Story is in wait-and-see mode after the surprise lifting of the county’s safer-at-home order this week. She said the tavern might hold off on opening because it is still trying call back its bartenders. If it does open, it might wait on the Friday fish fry or just offer it for carryout.
And she said the bar might spread out its tables to keep people distant.
Much depends on how soon the clientele return.
“We don’t know what to expect yet,” Story said. “The beer delivery guy yesterday said, ‘You know, Whitewater already has been up and running over in the next county, and the bars there have been busy.’ He thinks people from Rock County have been heading over that way to the bars while they wait for things here to finally open up. It’ll be interesting to see what happens in a few days.”

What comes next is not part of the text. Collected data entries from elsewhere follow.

(** * resplice_primers: a shallow embedding of [resplice_primers.py]

    The module reads a primer scheme (a BED table), partitions it by
    amplicon, renames repeated primer names ([dedup_primers]), enumerates
    every pairing of spike-in primers ([resolve_primer_names],
    [resplice_primers]) and drops amplicons that lack one orientation
    ([finalize_primer_pairings]).

    Data frames are lists of rows in row order; a list of data frames is a
    list of such lists.  Strings are lists of characters.  Exceptions are
    an explicit result type. *)

From Stdlib Require Import Ascii String Decimal DecimalNat DecimalString.
From Stdlib Require Import List Arith Bool Lia ZArith Permutation.
Import ListNotations.

Set Implicit Arguments.

(** ** Strings *)

Module Str.

Definition str := list ascii.

(** String literals of the source, as character lists. *)
Definition lit (s : string) : str := list_ascii_of_string s.

Definition eqb (a b : str) : bool :=
  if list_eq_dec ascii_dec a b then true else false.

Fixpoint startswith (pat s : str) : bool :=
  match pat, s with
  | [], _ => true
  | _ :: _, [] => false
  | p :: pat', c :: s' => Ascii.eqb p c && startswith pat' s'
  end.

(** Python's [pat in s] on strings. *)
Fixpoint str_in (pat s : str) : bool :=
  startswith pat s ||
  match s with
  | [] => false
  | _ :: s' => str_in pat s'
  end.

(** [s.split(sep)] for a one-character separator: never empty. *)
Fixpoint split (sep : ascii) (s : str) : list str :=
  match s with
  | [] => [[]]
  | c :: s' =>
      if Ascii.eqb c sep then [] :: split sep s'
      else match split sep s' with
           | [] => [[c]]
           | t :: ts => (c :: t) :: ts
           end
  end.

(** [sep.join(ts)]. *)
Fixpoint join (sep : str) (ts : list str) : str :=
  match ts with
  | [] => []
  | t :: ts' =>
      match ts' with
      | [] => t
      | _ :: _ => t ++ sep ++ join sep ts'
      end
  end.

(** The part of [s] before the last occurrence of [sep], if [sep] occurs. *)
Fixpoint before_last (sep : ascii) (s : str) : option str :=
  match s with
  | [] => None
  | c :: s' =>
      match before_last sep s' with
      | Some p => Some (c :: p)
      | None => if Ascii.eqb c sep then Some [] else None
      end
  end.

(** [s.rsplit(sep, 1)[0]]. *)
Definition rsplit1_head (sep : ascii) (s : str) : str :=
  match before_last sep s with
  | Some p => p
  | None => s
  end.

(** [str(n)] / the cast of a row number to [Utf8]: decimal digits. *)
Definition dec (n : nat) : str :=
  lit (NilEmpty.string_of_uint (Nat.to_uint n)).

(** [s.replace(pat, "")] for every non-overlapping occurrence, leftmost
    first, as [str.replace_all(pat, "")] does for a literal pattern.
    [skip] counts the characters of a matched occurrence still to drop. *)
Fixpoint remove_all_from (pat : str) (skip : nat) (s : str) : str :=
  match s with
  | [] => []
  | c :: s' =>
      match skip with
      | S k => remove_all_from pat k s'
      | O =>
          match pat with
          | [] => c :: remove_all_from pat 0 s'
          | _ :: _ =>
              if startswith pat s then remove_all_from pat (length pat - 1) s'
              else c :: remove_all_from pat 0 s'
          end
      end
  end.

Definition remove_all (pat s : str) : str := remove_all_from pat 0 s.

End Str.
Import Str.

Definition underscore : ascii := "_"%char.
Definition dash : ascii := "-"%char.
Definition LEFT_TAG : str := lit "_LEFT".
Definition RIGHT_TAG : str := lit "_RIGHT".

(** ** Data frames *)

(** Exceptions the module can raise. *)
Inductive error : Type :=
| IndexError                 (* list assignment index out of range *)
| ValueError                 (* [pl.concat] of an empty list *)
| ComputeError               (* the join: key types differ, or [m:1] fails *)
| AssertionError (i : nat).  (* the assertion of [resplice_primers] *)

Inductive result (A : Type) : Type :=
| Ok (a : A)
| Raise (e : error).
Arguments Ok {A} a.
Arguments Raise {A} e.

Definition bind {A B} (r : result A) (k : A -> result B) : result B :=
  match r with
  | Ok a => k a
  | Raise e => Raise e
  end.

Notation "x <- r ;; k" := (bind r (fun x => k))
  (at level 61, r at next level, right associativity).

(** One row of the input BED file (seven columns, no header). *)
Record BedRow : Type := mkBed {
  bed_ref : str;
  bed_start : Z;
  bed_stop : Z;
  bed_name : str;
  bed_index : Z;
  bed_sense : str;
  bed_gene : str
}.

(** One row of a working frame.  [NAME] is the join key and is never null;
    every other column is nullable, since a left join fills the columns of
    an unmatched key with nulls. *)
Record PrimerRecord : Type := mkRec {
  Ref : option str;
  Start_Position : option Z;
  Stop_Position : option Z;
  ORIG_NAME : option str;
  NAME : str;
  INDEX : option Z;
  SENSE : option str;
  Gene : option str;
  Amplicon : option str
}.

Definition set_NAME (n : str) (r : PrimerRecord) : PrimerRecord :=
  mkRec (Ref r) (Start_Position r) (Stop_Position r) (ORIG_NAME r) n
        (INDEX r) (SENSE r) (Gene r) (Amplicon r).

(** A frame with the nine working columns. *)
Definition Frame : Type := list PrimerRecord.

(** A frame that also carries the boolean column [duped]. *)
Definition DupedRow : Type := (PrimerRecord * bool)%type.
Definition DFrame : Type := list DupedRow.

Definition names (df : Frame) : list str := map NAME df.
Definition dnames (df : DFrame) : list str := map (fun r => NAME (fst r)) df.

(** [pl.concat(frames)]: vertical concatenation; an empty list of frames
    is an error. *)
Definition pl_concat {A} (frames : list (list A)) : result (list A) :=
  match frames with
  | [] => Raise ValueError
  | _ :: _ => Ok (concat frames)
  end.

(** [Series.is_duplicated()]: a value is flagged when it occurs more than
    once in the column. *)
Definition count_name (n : str) (col : list str) : nat :=
  count_occ (list_eq_dec ascii_dec) col n.

Definition is_duplicated (col : list str) : list bool :=
  map (fun n => 1 <? count_name n col) col.

(** [True in flags]. *)
Definition any_true (flags : list bool) : bool := existsb (fun b => b) flags.

(** [df.partition_by(key)] keeps the keys in order of first appearance and
    the rows of each part in row order. *)
Section PartitionBy.
Context {R K : Type}.
Variable keqb : K -> K -> bool.
Variable key : R -> K.

Fixpoint add_row (r : R) (parts : list (K * list R)) : list (K * list R) :=
  match parts with
  | [] => [(key r, [r])]
  | (k, rows) :: rest =>
      if keqb k (key r) then (k, rows ++ [r]) :: rest
      else (k, rows) :: add_row r rest
  end.

Definition partition_by (df : list R) : list (list R) :=
  map snd (fold_left (fun parts r => add_row r parts) df []).
End PartitionBy.

Definition opt_str_eqb (a b : option str) : bool :=
  match a, b with
  | Some x, Some y => Str.eqb x y
  | None, None => true
  | _, _ => false
  end.

(** ** [dedup_primers] *)

(** [df.with_row_count(offset)]: number the rows from [offset]. *)
Fixpoint with_row_count {A} (offset : nat) (rows : list A) : list (nat * A) :=
  match rows with
  | [] => []
  | r :: rs => (offset, r) :: with_row_count (S offset) rs
  end.

(** [concat_str([NAME, row_nr], separator="-")] on one numbered row. *)
Definition rename_row (p : nat * DupedRow) : DupedRow :=
  let '(k, (r, d)) := p in (set_NAME (NAME r ++ lit "-" ++ dec k) r, d).

(** The frame [renamed] built from [dup_frame]. *)
Definition renamed (dup_frame : DFrame) : DFrame :=
  map rename_row (with_row_count 1 dup_frame).

(** [df.with_columns(df.select("NAME").is_duplicated().alias("duped"))]. *)
Definition with_duped (df : DFrame) : DFrame :=
  combine (map fst df) (is_duplicated (dnames df)).

(** [True in df.select("NAME").is_duplicated().to_list()]. *)
Definition has_duplicates (df : DFrame) : bool :=
  any_true (is_duplicated (dnames df)).

(** The inner loop [for i, dup_frame in enumerate(new_dfs)].  It rebinds
    the variable [i] of the enclosing loop: [i] is the value of that
    variable on entry, [j] the next index [enumerate] yields.  The result
    is the value of [i] when the loop ends and the updated [new_dfs]. *)
Fixpoint rename_loop (i j : nat) (new_dfs : list DFrame) : nat * list DFrame :=
  match new_dfs with
  | [] => (i, [])
  | dup_frame :: rest =>
      let dup_frame' :=
        if any_true (map snd dup_frame) then renamed dup_frame else dup_frame in
      let '(i', rest') := rename_loop j (S j) rest in
      (i', dup_frame' :: rest')
  end.

(** [lst[i] = x]: an index past the end raises [IndexError]. *)
Fixpoint list_set {A} (l : list A) (i : nat) (x : A) : option (list A) :=
  match l, i with
  | [], _ => None
  | _ :: t, O => Some (x :: t)
  | h :: t, S i' => option_map (cons h) (list_set t i' x)
  end.

(** The body of the outer loop for one frame with repeated names: the
    value of [i] after the inner loop, and the frame [pl.concat(new_dfs)]. *)
Definition dedup_body (k : nat) (df : DFrame) : nat * result DFrame :=
  let new_dfs := partition_by Bool.eqb snd (with_duped df) in
  let '(i, new_dfs') := rename_loop k 0 new_dfs in
  (i, pl_concat new_dfs').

Meanwhile, the Janesville Mall plans to reopen Tuesday, according to a post on the mall’s Facebook page. The announcement promised more certainty in coming days, but the mall concourse will be open limited hours seven days a week.
“Retailers within the mall will individually decide when to open,” mall management wrote in the post.
At Movies 16, Lehr said management hasn’t decided whether it will impose the county’s recommended crowd limit of 25% occupancy. She said the theater plans to use chair markers to require moviegoers to choose seats at least 6 feet apart. The self-serve parts of the concessions area will remain closed for now, including popcorn refills.
“Like a lot of things people are going to experience going forward, going to the movies will feel a little different for a while,” Lehr said.
While waiting out the shutdown and uncertainty over which films distributors might offer, the theater’s owners spent time on renovations and upgrades, including installing a new cocktail lounge.
Lehr said barring any temporary health orders between now and June 14, when the theater is tentatively slated to reopen, Movies 16 plans to use its new cocktail lounge to pair classic films with cocktail specials.
“Think a White Russian cocktail night to go with the film ‘The Big Lebowski’ playing or a martini night with a James Bond film,” Lehr said. “We think that’ll be fun.”